Cuando el quiosco de Palenzuela dejó la Rambla de Obispo Orberá para instalarse a lo grande en un local de la calle de Murcia, allá por 1967, el establecimiento era conocido como la tienda de la peseta. En aquellos tiempos un niño con una peseta en el bolsillo tenía un amplio abanico de posibilidades a su alcance. Entrar a la tienda con una peseta te daba el estatus de cliente y podías comprarte una bolsa de pipas y los otros dos reales emplearlos en caramelos o en dos barras de regaliz de dos colores, por lo que tenías género para estar comiendo una hora. Si hoy vas a la tienda con diez céntimos, que redondeando podía ser el equivalente a la peseta, el tendero sólo te podría ofrecer el recipiente de las nueces para olerlas.
Mucho han cambiado los tiempos desde entonces.
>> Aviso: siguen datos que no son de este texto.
(** X10: with [tapertype] [None], or any string other than the three
    names, [taper2d] ignores [ntap] and returns [nmask] rows of [nt]
    ones; [taper3d] returns [my] planes of [mx] rows of [nt] ones. *)
Theorem no_taper_all_ones (nt nmask ntap : Z) (nmask2 ntap2 : Z * Z)
    (tapertype : option string) (log : list plt_call) :
  no_taper tapertype = true -> 0 <= nt ->
  (0 <= nmask ->
   forall plotflag,
     returns (taper2d nt nmask ntap tapertype plotflag) log =
     ok (repeat (repeat one (Z.to_nat nt)) (Z.to_nat nmask))) /\
  (0 <= fst nmask2 -> 0 <= snd nmask2 ->
   returns (taper3d nt nmask2 ntap2 tapertype false) log =
   ok (repeat (repeat (repeat one (Z.to_nat nt)) (Z.to_nat (snd nmask2)))
              (Z.to_nat (fst nmask2)))).
Proof.
  intros Hno Hnt. split.
  - intros Hm plotflag.
    rewrite (taper2d_replicates nt nmask ntap tapertype plotflag log
               (repeat one (Z.to_nat nmask)) Hnt).
    + now rewrite map_repeat.
    + rewrite selected_1d_no_taper by exact Hno. now apply np_ones_nonneg.
  - intros Hy Hx.
    rewrite (taper3d_tiles nt nmask2 ntap2 tapertype log
               (repeat one (Z.to_nat (fst nmask2)))
               (repeat one (Z.to_nat (snd nmask2))) Hnt).
    + rewrite np_outer_ones, map_repeat. do 2 f_equal. now rewrite map_repeat.
    + unfold selected_yx. rewrite !selected_1d_no_taper by exact Hno.
      now rewrite !np_ones_nonneg by assumption.
Qed.

Lemma no_taper_all_ones_witness :
  (forall plotflag,
     returns (taper2d 4 5 0 None plotflag) [] =
     ok (repeat (repeat one (Z.to_nat 4)) (Z.to_nat 5))) /\
  returns (taper3d 4 (3, 2) (7, 7) (Some "boxcar"%string) false) [] =
   ok (repeat (repeat (repeat one (Z.to_nat 4)) (Z.to_nat 2)) (Z.to_nat 3)).
Proof.
  split.
  - apply (no_taper_all_ones 4 5 0 (0, 0) (0, 0) None []); [reflexivity | lia | lia].
  - apply (no_taper_all_ones 4 0 0 (3, 2) (7, 7) (Some "boxcar"%string) []);
      [reflexivity | lia | cbn; lia | cbn; lia].
Defined.

(** X11: whatever [hanningtaper] raises, [taper2d] with ["hanning"]
    raises the same exception, before anything is tiled or plotted: the
    error is the same for every [nt] and [plotflag], and the plotting log
    is left as it was. *)
Theorem taper2d_error_propagates (nt nmask ntap : Z) (plotflag : bool)
    (log : list plt_call) (e : exn) :
  hanningtaper nmask ntap = raise e ->
  taper2d nt nmask ntap (Some "hanning"%string) plotflag log = (raise e, log).
Proof.
  intros He. rewrite taper2d_run.
  change (selected_1d nmask ntap (Some "hanning"%string))
    with (hanningtaper nmask ntap).
  now rewrite He.
Qed.

Lemma taper2d_error_propagates_witness :
  hanningtaper 5 3 =
    raise (ValueError "ntap=3 must be smaller or equal than 2") /\
  taper2d (-7) 5 3 (Some "hanning"%string) true [] =
    (raise (ValueError "ntap=3 must be smaller or equal than 2"), []).
Proof.
  assert (hanningtaper 5 3 =
          raise (ValueError "ntap=3 must be smaller or equal than 2")) as H
    by reflexivity.
  split; [exact H | exact (taper2d_error_propagates (-7) 5 3 true [] _ H)].
Defined.

(** X12: [taper3d] builds the taper of the first axis first: an exception
    of [hanningtaper] on the first axis is the one raised, whatever the
    second axis; an exception on the second axis is raised when the first
    axis succeeds.  Nothing is plotted in either case. *)
Theorem taper3d_error_order (nt my mx ty tx : Z) (plotflag : bool)
    (log : list plt_call) (e : exn) :
  (hanningtaper my ty = raise e ->
   taper3d nt (my, mx) (ty, tx) (Some "hanning"%string) plotflag log =
   (raise e, log)) /\
  (forall tpr_y,
      hanningtaper my ty = ok tpr_y ->
      hanningtaper mx tx = raise e ->
      taper3d nt (my, mx) (ty, tx) (Some "hanning"%string) plotflag log =
      (raise e, log)).
Proof.
  split.
  - intros He. rewrite taper3d_run.
    unfold selected_yx. cbn [fst snd].
    change (selected_1d my ty (Some "hanning"%string)) with (hanningtaper my ty).
    now rewrite He.
  - intros tpr_y Hy He. rewrite taper3d_run.
    unfold selected_yx. cbn [fst snd].
    change (selected_1d my ty (Some "hanning"%string)) with (hanningtaper my ty).
    change (selected_1d mx tx (Some "hanning"%string)) with (hanningtaper mx tx).
    now rewrite Hy, He.
Qed.

Lemma taper3d_error_order_witness :
  taper3d 4 (5, 3) (3, 2) (Some "hanning"%string) true [] =
   (raise (ValueError "ntap=3 must be smaller or equal than 2"), []) /\
  taper3d 4 (10, 3) (3, 2) (Some "hanning"%string) true [] =
   (raise (ValueError "ntap=2 must be smaller or equal than 1"), []).
Proof.
  split.
  - apply (proj1 (taper3d_error_order 4 5 3 3 2 true [] _)). reflexivity.
  - apply (proj2 (taper3d_error_order 4 10 3 3 2 true [] _)
             [hanning_sample 5 0; hanning_sample 5 1; hanning_sample 5 2;
              one; one; one; one;
              hanning_sample 5 2; hanning_sample 5 1; hanning_sample 5 0]);
      reflexivity.
Defined.

(** X13: a negative [nt] is refused by [np.tile]: once the 1-D tapers are
    built, [taper2d] and [taper3d] raise [ValueError] and plot nothing. *)
Theorem negative_nt_raises (nt nmask ntap : Z) (nmask2 ntap2 : Z * Z)
    (tapertype : option string) (plotflag : bool) (log : list plt_call) :
  nt < 0 ->
  (taper_pre tapertype nmask ntap ->
   exists msg,
     taper2d nt nmask ntap tapertype plotflag log = (raise (ValueError msg), log)) /\
  (taper_pre tapertype (fst nmask2) (fst ntap2) ->
   taper_pre tapertype (snd nmask2) (snd ntap2) ->
   exists msg,
     taper3d nt nmask2 ntap2 tapertype plotflag log = (raise (ValueError msg), log)).
Proof.
  intros Hnt. split.
  - intros Hpre. destruct (selected_1d_unit _ _ _ Hpre) as (tpr & Hsel & _).
    eexists. rewrite taper2d_run, Hsel. cbv beta iota delta [ok].
    rewrite np_tile2_negative by exact Hnt. reflexivity.
  - intros Hy Hx.
    destruct (selected_1d_unit _ _ _ Hy) as (tpr_y & Hsy & _).
    destruct (selected_1d_unit _ _ _ Hx) as (tpr_x & Hsx & _).
    eexists. rewrite taper3d_run. unfold selected_yx. rewrite Hsy, Hsx.
    cbn [rbind ok]. cbv beta iota delta [ok].
    rewrite np_tile3_negative by exact Hnt. reflexivity.
Qed.

Lemma negative_nt_raises_witness :
  (exists msg, taper2d (-1) 10 3 (Some "hanning"%string) true [] =
               (raise (ValueError msg), [])) /\
  (exists msg, taper3d (-1) (10, 8) (3, 2) (Some "hanning"%string) true [] =
               (raise (ValueError msg), [])).
Proof.
  assert (hanning_pre 10 3) as Py by (split; [lia | vm_compute; discriminate]).
  assert (hanning_pre 8 2) as Px by (split; [lia | vm_compute; discriminate]).
  split.
  - apply (proj1 (negative_nt_raises (-1) 10 3 (0, 0) (0, 0)
                    (Some "hanning"%string) true [] ltac:(lia))).
    exact Py.
  - apply (proj2 (negative_nt_raises (-1) 0 0 (10, 8) (3, 2)
                    (Some "hanning"%string) true [] ltac:(lia))).
    + exact Py.
    + exact Px.
Defined.

Lemma index_axis2_tiled (yx : list (list float64)) (nt : Z) :
  1 <= nt ->
  index_axis2 (map (map (fun v => repeat v (Z.to_nat nt))) yx) nt (Z.quot nt 2)
  = ok yx.
Proof.
  intros Hnt. unfold index_axis2.
  rewrite Z.quot_div_nonneg by lia.
  assert (0 <= nt / 2 < nt) as [Hlo Hhi]
    by (split; [apply Z.div_pos | apply Z.div_lt_upper_bound]; lia).
  destruct (Z.ltb_spec (nt / 2) (- nt)); [lia |].
  destruct (Z.leb_spec nt (nt / 2)); [lia |].
  destruct (Z.ltb_spec (nt / 2) 0); [lia |].
  cbn [orb]. f_equal. rewrite map_map.
  rewrite <- (map_id yx) at 2. apply map_ext. intros row.
  rewrite map_map. rewrite <- (map_id row) at 2. apply map_ext. intros v.
  apply nth_repeat_lt. lia.
Qed.

(** X14: when [taper2d] succeeds, the same array is returned with and
    without plotting; without the flag the plotting log is untouched, and
    with it exactly three calls are added: a 7x3 figure, a black line of
    width 2 through the 1-D taper (a column of the result), and the title
    ["Taper"]. *)
Theorem taper2d_plot_log (nt nmask ntap : Z) (tapertype : option string)
    (log : list plt_call) :
  0 <= nt -> taper_pre tapertype nmask ntap ->
  exists tpr a,
    taper2d nt nmask ntap tapertype false log = (ok a, log) /\
    taper2d nt nmask ntap tapertype true log =
      (ok a, log ++ [Figure 7 3; Plot tpr "k" 2; Title "Taper"]) /\
    (forall j, 0 <= j < nt -> column (Z.to_nat j) a = map Some tpr).
Proof.
  intros Hnt Hpre.
  destruct (selected_1d_unit _ _ _ Hpre) as (tpr & Hsel & _).
  exists tpr. eexists. rewrite !taper2d_run, Hsel.
  cbv beta iota delta [ok]. rewrite np_tile2_newaxis by exact Hnt.
  cbv beta iota delta [ok].
  split; [reflexivity | split; [reflexivity |]].
  apply (replicates_repeat tpr (Z.of_nat (length tpr)) nt Hnt eq_refl).
Qed.

Lemma taper2d_plot_log_witness :
  exists tpr a,
    taper2d 4 10 3 (Some "hanning"%string) false [] = (ok a, []) /\
    taper2d 4 10 3 (Some "hanning"%string) true [] =
      (ok a, [] ++ [Figure 7 3; Plot tpr "k" 2; Title "Taper"]) /\
    (forall j, 0 <= j < 4 -> column (Z.to_nat j) a = map Some tpr).
Proof.
  apply (taper2d_plot_log 4 10 3 (Some "hanning"%string) []);
    [lia | split; [lia | vm_compute; discriminate]].
Defined.

(** X15: when [taper3d] has at least one slice along the third axis, the
    same array is returned with and without plotting, and plotting adds
    exactly five calls: a 7x3 figure, the image of the middle slice, which
    is the outer product of the two 1-D tapers, with colour map ["jet"],
    the title and the two axis labels. *)
Theorem taper3d_plot_log (nt : Z) (nmask ntap : Z * Z)
    (tapertype : option string) (log : list plt_call) :
  1 <= nt ->
  taper_pre tapertype (fst nmask) (fst ntap) ->
  taper_pre tapertype (snd nmask) (snd ntap) ->
  exists tpr_y tpr_x a,
    selected_1d (fst nmask) (fst ntap) tapertype = ok tpr_y /\
    selected_1d (snd nmask) (snd ntap) tapertype = ok tpr_x /\
    taper3d nt nmask ntap tapertype false log = (ok a, log) /\
    taper3d nt nmask ntap tapertype true log =
      (ok a, log ++ [Figure 7 3; Imshow (np_outer tpr_y tpr_x) "jet";
                     Title "Taper in y-x slice"; Xlabel "x"; Ylabel "y"]).
Proof.
  intros Hnt Hy Hx.
  destruct (selected_1d_unit _ _ _ Hy) as (tpr_y & Hsy & _).
  destruct (selected_1d_unit _ _ _ Hx) as (tpr_x & Hsx & _).
  exists tpr_y, tpr_x. eexists.
  split; [exact Hsy | split; [exact Hsx |]].
  rewrite !taper3d_run. unfold selected_yx. rewrite Hsy, Hsx.
  cbn [rbind ok]. cbv beta iota delta [ok].
  rewrite np_tile3_newaxis by lia. cbv beta iota delta [ok].
  rewrite index_axis2_tiled by exact Hnt. cbv beta iota delta [ok].
  split; reflexivity.
Qed.

Lemma taper3d_plot_log_witness :
  exists tpr_y tpr_x a,
    selected_1d (fst (10, 8)) (fst (3, 2)) (Some "hanning"%string) = ok tpr_y /\
    selected_1d (snd (10, 8)) (snd (3, 2)) (Some "hanning"%string) = ok tpr_x /\
    taper3d 4 (10, 8) (3, 2) (Some "hanning"%string) false [] = (ok a, []) /\
    taper3d 4 (10, 8) (3, 2) (Some "hanning"%string) true [] =
      (ok a, [] ++ [Figure 7 3; Imshow (np_outer tpr_y tpr_x) "jet";
                    Title "Taper in y-x slice"; Xlabel "x"; Ylabel "y"]).
Proof.
  apply (taper3d_plot_log 4 (10, 8) (3, 2) (Some "hanning"%string) []);
    [lia | split; [cbn; lia | vm_compute; discriminate]
         | split; [cbn; lia | vm_compute; discriminate]].
Defined.

(** X16: with [nt = 0] and valid tapers, [taper3d] without plotting
    returns an array with an empty third axis, and with plotting it opens
    the figure and then raises [IndexError] on the middle slice, for every
    taper type and size. *)
Theorem taper3d_plot_no_slice (nmask ntap : Z * Z) (tapertype : option string)
    (log : list plt_call) :
  taper_pre tapertype (fst nmask) (fst ntap) ->
  taper_pre tapertype (snd nmask) (snd ntap) ->
  (exists a,
      taper3d 0 nmask ntap tapertype false log = (ok a, log) /\
      has_shape3 a (fst nmask) (snd nmask) 0) /\
  taper3d 0 nmask ntap tapertype true log =
    (raise (IndexError "index 0 is out of bounds for axis 2 with size 0"),
     log ++ [Figure 7 3]).
Proof.
  intros Hy Hx.
  destruct (selected_1d_unit _ _ _ Hy) as (tpr_y & Hsy & _).
  destruct (selected_1d_unit _ _ _ Hx) as (tpr_x & Hsx & _).
  assert (Z.of_nat (length tpr_y) = fst nmask /\
          Z.of_nat (length tpr_x) = snd nmask) as [Hly Hlx].
  { revert Hy Hx Hsy Hsx. unfold taper_pre, selected_1d.
    destruct (is_type tapertype "hanning").
    - intros [Hn1 Hq1] [Hn2 Hq2] H1 H2.
      destruct (hanningtaper_length_unit _ _ Hn1 Hq1) as (t1 & Ho1 & Hl1 & _).
      destruct (hanningtaper_length_unit _ _ Hn2 Hq2) as (t2 & Ho2 & Hl2 & _).
      rewrite Ho1 in H1. rewrite Ho2 in H2.
      injection H1 as <-. injection H2 as <-. now split.
    - destruct (is_type tapertype "cosine"); cbn [orb].
      + intros Hm1 Hm2 [= <-] [= <-]. rewrite !length_cosinetaper. lia.
      + destruct (is_type tapertype "cosinesquare").
        * intros Hm1 Hm2 [= <-] [= <-]. rewrite !length_cosinetaper. lia.
        * intros Hm1 Hm2. rewrite !np_ones_nonneg by assumption.
          intros [= <-] [= <-]. rewrite !repeat_length. lia. }
  rewrite !taper3d_run. unfold selected_yx. rewrite Hsy, Hsx.
  cbn [rbind ok]. cbv beta iota delta [ok].
  rewrite np_tile3_newaxis by lia. cbv beta iota delta [ok].
  split.
  - eexists. split; [reflexivity |].
    apply has_shape3_repeat; [lia |].
    rewrite <- Hly, <- Hlx. apply has_shape2_np_outer.
  - reflexivity.
Qed.

Lemma taper3d_plot_no_slice_witness :
  (exists a,
      taper3d 0 (5, 4) (0, 0) (Some "cosine"%string) false [] = (ok a, []) /\
      has_shape3 a (fst (5, 4)) (snd (5, 4)) 0) /\
  taper3d 0 (5, 4) (0, 0) (Some "cosine"%string) true [] =
    (raise (IndexError "index 0 is out of bounds for axis 2 with size 0"),
     [] ++ [Figure 7 3]).
Proof.
  apply (taper3d_plot_no_slice (5, 4) (0, 0) (Some "cosine"%string) []);
    vm_compute; discriminate.
Defined.
(** X12. When the extractor fails, the stream of the session shows no
    progress record at all: the first one, extraction running, is emitted
    only after the extractor has returned. The stream ends with the error
    record of the failure, and the tables are as before. *)
Theorem extractor_failure_shows_no_progress (fuel : nat) (session_id : string)
    (session : Session) (now : nat) (g : Globals) (e : exn) :
  run_extractor_20_agent agents (prompt_text (doc_of session)) = Raise e ->
  ∃ t, event_generator (served agents w0) posts (S fuel) session_id session now g = Some t
       ∧ records t = [connected session_id; started session_id session]
                     ++ completed_records "doc_prompt" ++ [error_record e]
       ∧ count_type "progress" (records t) = 0
       ∧ final t = g.
Proof.
  intros Hex.
  pose proof (run_stream_extractor_fails (doc_of session)
                {| pending := []; outstanding := ∅; iteration := 0; globals := w0 |} e Hex) as Hs.
  erewrite failed_session_trace; [|exact Hs|reflexivity].
  eexists. split; [reflexivity|]. cbn [records final]. rewrite app_nil_r.
  split; [reflexivity|]. split; [|reflexivity].
  unfold completed_records. by destruct executor_event_is_workflow_event.
Qed.

(** X13. When the compliance evaluator fails, the stream of the session
    reports the extraction as running and completed and the compliance
    check as running, then ends with the error record of the failure: the
    check is never reported completed and no approval is asked for. *)
Theorem compliance_failure_ends_the_stream (fuel : nat) (session_id : string)
    (session : Session) (now : nat) (g : Globals) (ex : string) (e : exn) :
  run_extractor_20_agent agents (prompt_text (doc_of session)) = Ok ex ->
  run_compliance_20_agent agents ex = Raise e ->
  ∃ t, event_generator (served agents w0) posts (S fuel) session_id session now g = Some t
       ∧ List.filter (fun r => negb (has_type "executor_completed" r)) (records t)
         = [connected session_id; started session_id session;
            progress_record "extraction" "running";
            progress_record "extraction" "completed";
            progress_record "compliance" "running";
            error_record e]
       ∧ final t = g.
Proof.
  intros Hex Hc.
  pose proof (run_stream_compliance_fails (doc_of session)
                {| pending := []; outstanding := ∅; iteration := 0; globals := w0 |}
                ex e Hex Hc) as Hs.
  erewrite failed_session_trace; [|exact Hs|reflexivity].
  eexists. split; [reflexivity|]. cbn [records final].
  split; [|reflexivity].
  unfold completed_records. by destruct executor_event_is_workflow_event.
Qed.
(** * Trading Confluence Scanner: the trend and pattern detection engine

    A shallow embedding of the detection engine of the scanner's backend
    (section "Trend + pattern detection" of the server source):
    [ema], [detectTrendHTF], [findPivots], [approxEqual], the four pattern
    detectors, [buildPatternSignal] and [detectPatternWithConfluence].

    Numbers.  A JavaScript number is an IEEE 754 binary64 value, so prices
    are the kernel's primitive floats: [+], [-], [*], [/], [<] and [<=]
    round and compare exactly as the engine's own operators do, NaN
    included.  Array indices and lengths are [nat].

    Faults.  Reading a property of an array slot that does not exist
    ([candles[j].high] with [j] out of range) raises a TypeError; such
    reads are written in the [Js.result] monad, and the theorems show the
    fault is never reached.  A bare out-of-range read ([xs[i]]) yields
    [undefined], which behaves as NaN in arithmetic and comparisons. *)

From Stdlib Require Import String List ZArith Bool Lia Floats Sorted Permutation
  DecimalString.
Import ListNotations.

Set Warnings "-inexact-float".

(* ================================================================== *)
(** * Definitions *)
(* ================================================================== *)

(** ** The JavaScript fragment the engine uses *)

Module Js.

(** Outcome of a computation that may raise a TypeError. *)
Inductive result (A : Type) : Type :=
| Ok (a : A)
| TypeError.
Arguments Ok {A} a.
Arguments TypeError {A}.

Definition bind {A B : Type} (m : result A) (f : A -> result B) : result B :=
  match m with
  | Ok a => f a
  | TypeError => TypeError
  end.

(** [a > b] and [a >= b] on numbers. *)
Definition gt (a b : float) : bool := (b <? a)%float.
Definition ge (a b : float) : bool := (b <=? a)%float.

(** Truthiness of a number: [0], [-0] and [NaN] are falsy. *)
Definition truthy (x : float) : bool := negb (x =? 0)%float && negb (is_nan x).

(** [x || d] on a number [x]. *)
Definition orElse (x d : float) : float := if truthy x then x else d.

(** [Math.max(x, y)] and [Math.min(x, y)]: NaN is contagious and [-0]
    is smaller than [+0]. *)
Definition max (x y : float) : float :=
  if is_nan x || is_nan y then nan
  else if (x <? y)%float then y
  else if (y <? x)%float then x
  else if get_sign x then y else x.

Definition min (x y : float) : float :=
  if is_nan x || is_nan y then nan
  else if (x <? y)%float then x
  else if (y <? x)%float then y
  else if get_sign x then x else y.

(** The number denoted by an array length or a small integer literal
    (exact below 2^53). *)
Definition num (n : nat) : float := of_uint63 (Uint63.of_Z (Z.of_nat n)).

(** [xs.slice(-n)]: the last [n] elements. *)
Definition sliceLast {A : Type} (n : nat) (xs : list A) : list A :=
  skipn (length xs - n) xs.

(** The index sequence of [for (i = hi; i >= lo; i--)]. *)
Definition downTo (hi lo : nat) : list nat := rev (seq lo (S hi - lo)).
Ya no existen las pesetas y también han desaparecido los niños de las calles. Hace cuarenta años había días que se formaban colas delante del mostrador a la salida del colegio. Ir con la pesetica en el bolsillo a por caramelos era un acontecimiento para la chiquillería de entonces. Hoy, para ver un niño por la tienda hay que mirar el retrato de la Primera Comunión que el propietario tiene guardado en una caja de membrillo en su despacho.
En la tienda que montaron en la calle de Murcia fue creciendo la familia Palenzuela. Céntimo a céntimo crearon su pequeño imperio y a fuerza de sacrificio consiguieron convertirse en auténticos magnates de los frutos secos y las golosinas. Ganaban para vivir; siguieron ganando para ahorrar y comprarse el primer coche, y después para tener un piso en propiedad y un futuro más o menos resuelto.
Tenían la competencia de Roque Morales y de la galería de Antonio Hernández, dos grandes negocios de la calle, pero como había tanta demanda, los tenderos no rivalizaban, ni se miraban de reojo como si fueran enemigos. Los tenderos de entonces, si llegaba un cliente y no tenían lo que le pedían, no dudaban en mandarlo a la tienda de la esquina.
La calle de Murcia sigue estando en el mismo sitio que antes, pero ha perdido esa fuerza brutal que tenía como lugar de paso. Ya no se ven niños, ni tampoco el chorro continuo de mujeres que a la hora de la compra cruzaba desde el otro de la Rambla de Belén hacia el centro de la ciudad. También desaparecieron de la circulación los soldados de remplazo. Ahora tenemos legionarios en Viator, pero están arraigados en la ciudad, no son aves de paso como eran los reclutas del campamento, que bajaban en bandadas dispuestos a gastarse la paga de la semana. Se quitaban el hambre con los bocadillos del bar ‘El Comandante’ y se llenaban la guerrera de cacahuetes, avellanas y garbanzos de la tienda de Palenzuela antes de meterse en el cine. Las primeras sesiones de los domingos de las salas de los cines de los años setenta se llenaron con las siestas de miles de reclutas que encontraron en la oscuridad y en el anonimato del cine el mejor refugio donde ponerse a salvo de la dura realidad.
Manuel Palenzuela, que lleva medio siglo detrás del mostrador, echa de menos aquellos años en los que tenía tanto trabajo que había tardes que se tenía que quedar a almorzar dentro del local, sobre todo en el mes de diciembre. Es verdad que han cambiado los hábitos de los clientes, que ya no hay soldados ni niños sueltos, pero él mantiene que el declive de los negocios tiene también mucho que ver con el deterioro que ha sufrido la calle. “La reforma que hicieron hace unos años nos hizo mucho daño a los comerciantes porque se llevaron por delante los aparcamientos. Antes era una calle de paso. Venían clientes de los pueblos, aparcaban cinco minutos en la puerta, llenaban el coche de género y se iban. Hoy no tienen donde aparcar y prefieren ir a las grandes superficies donde encuentran más comodidades”, asegura.
También se queja de que el olvido que sufre la calle de Murcia no se soluciona ni en fechas señaladas como puede ser la Navidad. “Echamos de menos que nos pongan alumbrado como sí ocurre en otras calles del centro”, lamenta. Esta pérdida de tránsito y de pujanza, que a su juicio está minando la vida comercial de la calle, se deja notar en los muchos locales vacíos que se pueden encontrar desde la esquina de la iglesia de San Sebastián hasta la Rambla. “Estamos sobreviviendo los empresarios que tenemos la suerte de ser propietarios de los locales. El que quiere buscarse la vida partiendo de un alquiler no aguanta ni tres meses”, me cuenta.